ASSIGNED TASK
Scanning the entries below, copy every line that contains the word "partitions".

INPUT FOR THIS TASK
┌────────
Lemma Inv_init : Inv init [].
Proof.
  split; cbn; try constructor.
  - intros t H. inversion H.
  - intros t H. inversion H.
  - intros o H. inversion H.
Qed.

Lemma invoked_bound s tr o : Inv s tr -> o ∈ invoked tr -> (o < next_obj s)%nat.
Proof.
  intros HI Ho. destruct (inv_invoked_allowed _ _ HI o Ho) as (t & Ht & <- & _).
  apply (inv_created_bound _ _ HI), Ht.
Qed.

Lemma live_bound s tr t : Inv s tr -> t ∈ live s -> (obj t < next_obj s)%nat.
Proof.
  intros HI Ht. apply (inv_created_bound _ _ HI), (inv_live_created _ _ HI), Ht.
Qed.

Lemma Inv_step s tr evs s' : Inv s tr -> moves s evs s' -> Inv s' (tr ++ evs).
Proof.
  intros HI Hm. pose proof HI as [Hnd Hcnd Hcb Hlc Hia].
  destruct Hm as [Hl Hc Hi Hn | t Hl Hc Hi Hn | t Hl Hx Hc Hi Hn | t Hl Ho Hn Hc Hi];
    split; rewrite ?created_app, ?invoked_app, ?Hc, ?Hi, ?app_nil_r, ?Hn.
  (* the live tasks are kept *)
  - rewrite Hl. exact Hnd.
  - exact Hcnd.
  - exact Hcb.
  - intros t Ht. apply Hlc. rewrite <- Hl. exact Ht.
  - exact Hia.
  (* a live task leaves *)
  - rewrite Hl in Hnd. cbn in Hnd. apply NoDup_cons in Hnd. apply Hnd.
  - exact Hcnd.
  - exact Hcb.
  - intros t' Ht'. apply Hlc. rewrite Hl. right. exact Ht'.
  - exact Hia.
  (* a live task is executed *)
  - rewrite Hl in Hnd. cbn in Hnd.
    rewrite app_assoc, <- Permutation_cons_append. exact Hnd.
  - exact Hcnd.
  - exact Hcb.
  - intros t' Ht'. apply Hlc. rewrite Hl. right. exact Ht'.
  - intros o [Ho | Ho]%elem_of_app.
    + apply Hia, Ho.
    + apply list_elem_of_singleton in Ho as ->. exists t. split; [| auto].
      apply Hlc. rewrite Hl. left.
  (* a new task arrives *)
  - rewrite Hl. cbn. apply NoDup_cons. split; [| exact Hnd].
    rewrite Ho. intros [H | H]%elem_of_app.
    + apply list_elem_of_fmap in H as (t' & Heq & Ht').
      pose proof (live_bound _ _ _ HI Ht'). lia.
    + pose proof (invoked_bound _ _ _ HI H). lia.
  - rewrite fmap_app. cbn. rewrite <- Permutation_cons_append.
    apply NoDup_cons. split; [| exact Hcnd].
    rewrite Ho. intros H. apply list_elem_of_fmap in H as (t' & Heq & Ht').
    pose proof (Hcb _ Ht'). lia.
  - intros t' [Ht' | Ht']%elem_of_app.
    + pose proof (Hcb _ Ht'). lia.
    + apply list_elem_of_singleton in Ht' as ->. lia.
  - intros t' Ht'. rewrite Hl in Ht'. apply elem_of_app.
    apply elem_of_cons in Ht' as [-> | Ht'].
    + right. left.
    + left. apply Hlc, Ht'.
  - intros o H. destruct (Hia o H) as (t' & Ht' & Hto).
    exists t'. split; [| exact Hto]. apply elem_of_app. left. exact Ht'.
Qed.

Lemma Inv_run cfg acts : forall s tr,
  Inv s tr -> Inv (fst (run cfg s acts)) (tr ++ snd (run cfg s acts)).
Proof.
  induction acts as [| a acts IH]; intros s tr HI; cbn [run].
  - cbn. rewrite app_nil_r. exact HI.
  - pose proof (apply_moves cfg s a) as Hm.
    destruct (apply cfg s a) as [s1 evs1]. cbn [fst snd] in Hm.
    specialize (IH s1 (tr ++ evs1) (Inv_step _ _ _ _ HI Hm)).
    destruct (run cfg s1 acts) as [s2 evs2]. cbn [fst snd] in *.
    rewrite app_assoc. exact IH.
Qed.

Lemma Inv_run_init cfg acts :
  Inv (fst (run cfg init acts)) (snd (run cfg init acts)).
Proof. apply (Inv_run cfg acts init []), Inv_init. Qed.

Lemma created_elem t tr : Created t ∈ tr <-> t ∈ created tr.
Proof.
  unfold created. rewrite list_elem_of_omap. split.
  - intros H. exists (Created t). auto.
  - intros (e & He & Hc). destruct e; try discriminate.
    cbn in Hc. injection Hc as ->. exact He.
Qed.

Lemma invoked_elem o tr : (exists f, Invoke o f ∈ tr) <-> o ∈ invoked tr.
Proof.
  unfold invoked. rewrite list_elem_of_omap. split.
  - intros [f H]. exists (Invoke o f). auto.
  - intros (e & He & Hc). destruct e; try discriminate.
    cbn in Hc. injection Hc as ->. eauto.
Qed.

Lemma NoDup_fmap_eq {A B} (f : A -> B) (l : list A) x y :
  NoDup (f <$> l) -> x ∈ l -> y ∈ l -> f x = f y -> x = y.
Proof.
  induction l as [| a l IH]; intros Hnd Hx Hy Hf.
  - inversion Hx.
  - cbn in Hnd. apply NoDup_cons in Hnd as [Hna Hnd].
    apply elem_of_cons in Hx as [-> | Hx]; apply elem_of_cons in Hy as [-> | Hy].
    + reflexivity.
    + exfalso. apply Hna. rewrite Hf. apply list_elem_of_fmap_2, Hy.
    + exfalso. apply Hna. rewrite <- Hf. apply list_elem_of_fmap_2, Hx.
    + apply IH; assumption.
Qed.
(** What [_configure_ref_data] does in its last branch: the mapping is
    empty, or the runner is neither MANUAL nor CLOUD. *)
Lemma _configure_ref_data_else (sc : SessionContext) (sv : service)
    (l : loc) (rd : RefData) (runner : string) (st : state) :
  store st !! l = Some rd →
  negb (is_empty rd) && String.eqb runner (value MANUAL) = false →
  negb (is_empty rd) && String.eqb runner (value CLOUD) = false →
  _configure_ref_data sc sv l runner st =
    (inr l, {| store := <[l := {| ref_dict := (λ _, LOCAL_) <$> ref_dict rd |}]> (store st);
               trace := trace st |}).
Proof.
  intros Hl Hm Hc. unfold _configure_ref_data, bind at 1, load.
  rewrite Hl, Hm, Hc.
  unfold bind. destruct rd as [d]. simpl.
  rewrite (for_each_set_local l _ d st Hl).
  rewrite overwritten_own_items. reflexivity.
Qed.

(** ** The two copies of the reference data *)

Lemma upload_store (sv : service) (path : string) (st : state) :
  store (upload sv path st).2 = store st.
Proof.
  unfold upload, bind, emit. destruct (upload_artifact sv path); reflexivity.
Qed.

Lemma upload_raises (sv : service) (path : string) (st st' : state) (e : exn) :
  upload sv path st = (inl e, st') →
  e = DataSourceError path ∧ upload_artifact sv path = None.
Proof.
  unfold upload, bind, emit.
  destruct (upload_artifact sv path); intros [= <- <-]; auto.
Qed.
(** * ConstantEvaluator: evaluator for types of constant expressions

    A shallow embedding of [libsolidity/analysis/ConstantEvaluator.cpp]
    and the properties of its folding rules, its memo table and its
    recursion guard. *)

From stdpp Require Import base option list gmap strings pretty.
From Stdlib Require Import ZArith QArith Lia.

Local Open Scope Z_scope.
Set Warnings "-register-all".

(** ** Exact rational values *)

Module Rational.

(** Modelled from the spec: [rational], the exact rational value
    ([boost::rational] over arbitrary-precision integers; the source only
    uses it).  A signed arbitrary-precision numerator over a positive
    arbitrary-precision denominator, always stored in lowest terms.  On the
    integers, [/] and [%] truncate toward zero ([Z.quot], [Z.rem]) and the
    bitwise operators act as on two's complement ([Z.lor], [Z.land],
    [Z.lxor]). *)
Record rational : Type := mk_rational { numerator : Z; denominator : Z }.

Definition wf (q : rational) : Prop :=
  0 < denominator q ∧ Z.gcd (numerator q) (denominator q) = 1.

(** The representative of [n / d] with a positive denominator and no common
    factor, for [d <> 0]. *)
Definition normalize (n d : Z) : rational :=
  let g := Z.gcd n d in
  if d <? 0 then mk_rational (- (n / g)) (- (d / g))
  else mk_rational (n / g) (d / g).

(** [rational(n)]: the conversion from an integer, implicit where the
    source returns or multiplies by one. *)
Definition of_int (n : Z) : rational := mk_rational n 1.

Definition add (a b : rational) : rational :=
  normalize (numerator a * denominator b + numerator b * denominator a)
            (denominator a * denominator b).

Definition sub (a b : rational) : rational :=
  normalize (numerator a * denominator b - numerator b * denominator a)
            (denominator a * denominator b).

Definition mul (a b : rational) : rational :=
  normalize (numerator a * numerator b) (denominator a * denominator b).

(** [operator/] raises [bad_rational] on a zero divisor: [None] here. *)
Definition div (a b : rational) : option rational :=
  if numerator b =? 0 then None
  else Some (normalize (numerator a * denominator b)
                       (denominator a * numerator b)).

(** [operator==] compares numerators and denominators. *)
Definition eqb (a b : rational) : bool :=
  (numerator a =? numerator b) && (denominator a =? denominator b).

(** The value denoted, as a fraction of the standard library. *)
Definition to_Q (q : rational) : Q := Qmake (numerator q) (Z.to_pos (denominator q)).

(** [operator<<] prints numerator, a slash, denominator. *)
Definition show (q : rational) : string :=
  pretty (numerator q) +:+ "/" +:+ pretty (denominator q).

End Rational.

Export Rational(rational, mk_rational, numerator, denominator).

(** ** Tokens, source locations and diagnostics *)

(** Modelled from the spec: [Token], the operators that can label a unary
    or binary operation node (the enumeration is declared in
    [liblangutil/Token.h], which the source only includes). *)
Inductive Token : Set :=
| Comma | Or | And | BitOr | BitXor | BitAnd | SHL | SAR | SHR
| Add | Sub | Mul | Div | Mod | Exp
| Equal | NotEqual | LessThan | GreaterThan | LessThanOrEqual | GreaterThanOrEqual
| Not | BitNot | Inc | Dec | Delete.

Module TokenTraits.

Definition isCompareOp (op : Token) : bool :=
  match op with
  | Equal | NotEqual | LessThan | GreaterThan
  | LessThanOrEqual | GreaterThanOrEqual => true
  | _ => false
  end.

Definition toString (op : Token) : string :=
  match op with
  | Comma => "," | Or => "||" | And => "&&"
  | BitOr => "|" | BitXor => "^" | BitAnd => "&"
  | SHL => "<<" | SAR => ">>" | SHR => ">>>"
  | Add => "+" | Sub => "-" | Mul => "*" | Div => "/" | Mod => "%" | Exp => "**"
  | Equal => "==" | NotEqual => "!=" | LessThan => "<" | GreaterThan => ">"
  | LessThanOrEqual => "<=" | GreaterThanOrEqual => ">="
  | Not => "!" | BitNot => "~" | Inc => "++" | Dec => "--" | Delete => "delete"
  end.

End TokenTraits.

Record SourceLocation : Set := { loc_start : Z; loc_end : Z }.

(** Modelled from the spec: the diagnostic sink ([langutil::ErrorReporter],
    which the source only includes).  Two severities; every diagnostic
    carries an error code, a source location and a message.  A fatal report
    also raises [FatalError]. *)
Inductive Severity : Set := Recoverable | Fatal.

Record Diagnostic : Set := {
  severity : Severity;
  errorId : N;
  location : SourceLocation;
  message : string
}.

(** ** The type-system capability *)

(** Modelled from the spec: [Type::Category], the type categories the
    evaluator tells apart (declared in [libsolidity/ast/Types.h], which the
    source only includes); every other category is [OtherCategory]. *)
Inductive Category : Set :=
| Integer | RationalNumber | Bool | StringLiteral | OtherCategory.

Global Instance Category_eq_dec : EqDecision Category.
Proof. solve_decision. Defined.

(** Modelled from the spec: [Type], the types of the external type system.
    [RationalNumberType] is the literal-carrying type wrapping an exact
    rational, the only type of category [RationalNumber]; the others stand
    for types of the external registry. *)
Inductive Type_ : Type :=
| RationalNumberType (m_value : rational)
| IntegerType (bits : N) (isSigned : bool)
| BoolType
| StringLiteralType (s : string)
| OtherType (name : string).

(** A [TypePointer] may be null. *)
Abbreviation TypePointer := (option Type_).

Definition category (t : Type_) : Category :=
  match t with
  | RationalNumberType _ => RationalNumber
  | IntegerType _ _ => Integer
  | BoolType => Bool
  | StringLiteralType _ => StringLiteral
  | OtherType _ => OtherCategory
  end.

(** [RationalNumberType::isFractional]. *)
Definition isFractional (q : rational) : bool := negb (denominator q =? 1).

Module TypeProvider.
Definition rationalNumber (q : rational) : Type_ := RationalNumberType q.
Definition boolean : Type_ := BoolType.
End TypeProvider.

(** The operator semantics of the external type system, consumed as an
    opaque capability. *)
Class TypeSystem : Type := {
  unaryOperatorResult : Type_ → Token → TypePointer;
  binaryOperatorResult : Type_ → Token → Type_ → TypePointer;
  toString : Type_ → string
}.

(** ** The evaluator state and its effects *)

Definition NodeId : Set := nat.
Definition DeclId : Set := nat.
Bind Scope nat_scope with NodeId DeclId.

Record TypedValue : Type := {
  sourceType : TypePointer;
  evaluatedValue : TypePointer
}.

(** Calls that leave the evaluator or re-enter it, logged so that how often
    they happen can be stated.  The source keeps no such log, and no
    definition below reads it. *)
Inductive Call : Type :=
| CallEvaluate (node : NodeId)
| CallUnaryOperatorResult (t : Type_) (op : Token)
| CallBinaryOperatorResult (l : Type_) (op : Token) (r : Type_).

(** Modelled from the spec: the members of the evaluator (declared in
    [ConstantEvaluator.h], which the source only includes): the diagnostic
    sink, the memo table keyed by node identity and the recursion-depth
    counter; with them the standard output the source prints to, one entry
    for what each output statement wrote, and the call log. *)
Record ConstantEvaluator : Type := {
  m_errorReporter : list Diagnostic;
  m_evaluations : gmap NodeId TypedValue;
  m_depth : nat;
  cout : list string;
  calls : list Call
}.

Inductive Exception : Set :=
| FatalError | InternalCompilerError | bad_rational | bad_optional_access.

(** How a call ends: it returns, an exception unwinds through it, it
    dereferences a null pointer, or the fuel of the embedding ran out. *)
Inductive Outcome (A : Type) : Type :=
| Returned (a : A)
| Thrown (e : Exception)
| NullDereference
| OutOfFuel.
Arguments Returned {A} a.
Arguments Thrown {A} e.
Arguments NullDereference {A}.
Arguments OutOfFuel {A}.

Definition M (A : Type) : Type := ConstantEvaluator → Outcome A * ConstantEvaluator.

Definition ret {A} (a : A) : M A := λ s, (Returned a, s).

Definition bind {A B} (m : M A) (f : A → M B) : M B := λ s,
  match m s with
  | (Returned a, s') => f a s'
  | (Thrown e, s') => (Thrown e, s')
  | (NullDereference, s') => (NullDereference, s')
  | (OutOfFuel, s') => (OutOfFuel, s')
  end.

Notation "x <- m ;; k" := (bind m (λ x, k))
  (at level 100, m at next level, right associativity).
Notation "m ;; k" := (bind m (λ _, k))
  (at level 100, right associativity).

Definition throw {A} (e : Exception) : M A := λ s, (Thrown e, s).
Definition gets {A} (f : ConstantEvaluator → A) : M A := λ s, (Returned (f s), s).
Definition modify (f : ConstantEvaluator → ConstantEvaluator) : M unit :=
  λ s, (Returned tt, f s).

(** Dereferencing a pointer. *)
Definition deref {A} (p : option A) : M A := λ s,
  match p with Some a => (Returned a, s) | None => (NullDereference, s) end.

(** [std::optional::value]. *)
Definition value_of {A} (o : option A) : M A :=
  match o with Some a => ret a | None => throw bad_optional_access end.

Definition solAssert (b : bool) : M unit :=
  if b then ret tt else throw InternalCompilerError.
Lemma getWinners_loop_shift (ps : list float) (hash hash' : list Byte.byte)
    (P : Z) (bets : list Bet.t) :
  forall (acc : list Winner.t) (i i' : Z),
    - 2 ^ 62 <= i - 2 * len ps -> i < 2 ^ 62 ->
    - 2 ^ 62 <= i' - 2 * len ps -> i' < 2 ^ 62 ->
    (forall d, 0 <= d < 2 * len ps -> index hash (i - d) = index hash' (i' - d)) ->
    getWinners_loop ps hash P bets acc i = getWinners_loop ps hash' P bets acc i'.
Proof.
  unfold len. induction ps as [|prize ps IH]; intros acc i i' Hlo Hhi Hlo' Hhi' Hsame; [done|].
  simpl length in *. cbn [getWinners_loop].
  assert (getWinningTicket hash i P = getWinningTicket hash' i' P) as ->.
  { unfold getWinningTicket. rewrite (int_id (i - 1)), (int_id (i' - 1)) by lia.
    pose proof (Hsame 0 ltac:(lia)) as H0. rewrite !Z.sub_0_r in H0.
    rewrite H0, (Hsame 1) by lia. done. }
  destruct (getWinningTicket hash' i' P) as [t| |]; cbn [go_bind]; try done.
  destruct (getPublicKey bets t) as [pk| |]; cbn [go_bind]; try done.
  rewrite (int_id (i - 2)), (int_id (i' - 2)) by lia.
  apply IH; try lia. intros d Hd.
  replace (i - 2 - d) with (i - (2 + d)) by lia.
  replace (i' - 2 - d) with (i' - (2 + d)) by lia.
  apply Hsame. lia.
Qed.

(** X8.  Of a hash of 16 bytes or more, [getWinners] reads the last 16 bytes
    only: it gives the same outcome, winners or panic, on that tail alone,
    whatever the bets and the pool. *)
Theorem getWinners_reads_last_16_bytes (hash : list Byte.byte) (P : Z)
    (bets : list Bet.t) :
  (16 <= length hash)%nat ->
  len hash <= 2 ^ 62 ->
  getWinners hash P bets = getWinners (drop (length hash - 16) hash) P bets.
Proof.
  intros H16 Hmax. unfold getWinners.
  destruct (len bets <=? 0); [done|]. f_equal.
  assert (length (drop (length hash - 16) hash) = 16%nat) as Hdrop
    by (rewrite length_drop; lia).
  unfold len in *. rewrite Hdrop.
  rewrite (int_id (Z.of_nat (length hash) - 1)), (int_id (Z.of_nat 16 - 1)) by lia.
  apply getWinners_loop_shift; unfold len; simpl length; try lia.
  intros d Hd. unfold index.
  destruct (Z.ltb_spec (Z.of_nat (length hash) - 1 - d) 0); [lia|].
  destruct (Z.ltb_spec (Z.of_nat 16 - 1 - d) 0); [lia|].
  rewrite lookup_drop.
  replace (length hash - 16 + Z.to_nat (Z.of_nat 16 - 1 - d))%nat
    with (Z.to_nat (Z.of_nat (length hash) - 1 - d)) by lia.
  done.
Qed.

(** X8 on a 40-byte hash that ends like the hash of the worked example. *)
Lemma getWinners_reads_last_16_bytes_example :
  (16 <= length (repeat Byte.xff 24 ++ drop 16 example_hash))%nat /\
  getWinners (repeat Byte.xff 24 ++ drop 16 example_hash) 1000 example_bets =
    Returns (example_winners, None).
Proof.
  split; [simpl; lia|].
  rewrite (getWinners_reads_last_16_bytes
             (repeat Byte.xff 24 ++ drop 16 example_hash) 1000 example_bets);
    [vm_compute; reflexivity | simpl; lia | vm_compute; discriminate].
Defined.

Lemma getPublicKey_partition_owner (bets : list Bet.t) (P t : Z) :
  partitions bets P = true -> 1 <= t <= P -> len bets <= 2 ^ 62 ->
  exists k b,
    bets !! k = Some b /\ owns bets k t /\
    getPublicKey bets t = Returns (Bet.PublicKey b).
Proof.
  intros Hpart Ht Hlen. unfold partitions in Hpart.
  assert (forall i j bi bj, bets !! i = Some bi -> bets !! j = Some bj ->
            (i < j)%nat -> Bet.Index bi < Bet.Index bj) as Hasc.
  { intros i j bi bj. apply (ranges_from_ascending _ _ _ _ _ _ _ Hpart). }
  destruct (ranges_from_last 0 bets P Hpart ltac:(lia)) as (bl & Hlast & Hbl).
  assert (0 < len bets) as Hpos.
  { destruct bets; [done|]. unfold len. simpl. lia. }
  destruct (getPublicKey_loop_spec bets t Hasc Hlen
              ltac:(exists bl; split; [done | lia])
              (S (length bets)) 0 (len bets - 1))
    as (k & b & Hk & Hb & Hbelow & Hrun);
    try (unfold len in *; lia);
    try (intros j b0 Hj Hcmp; apply lookup_lt_Some in Hj; unfold len in *; lia).
  exists k, b. split; [done|]. split.
  - exists b. split; [done|]. split; [|done].
    destruct k as [|k]; simpl; [lia|].
    destruct (lookup_lt_is_Some_2 bets k) as [bk Hbk].
    { apply lookup_lt_Some in Hk. lia. }
    rewrite Hbk. simpl. apply (Hbelow k bk Hbk). lia.
  - unfold getPublicKey. rewrite int_id by (unfold len in *; lia). exact Hrun.
Qed.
└────────
WRITTEN REPLY
  partitions bets P = true -> 1 <= t <= P -> len bets <= 2 ^ 62 ->
  intros Hpart Ht Hlen. unfold partitions in Hpart.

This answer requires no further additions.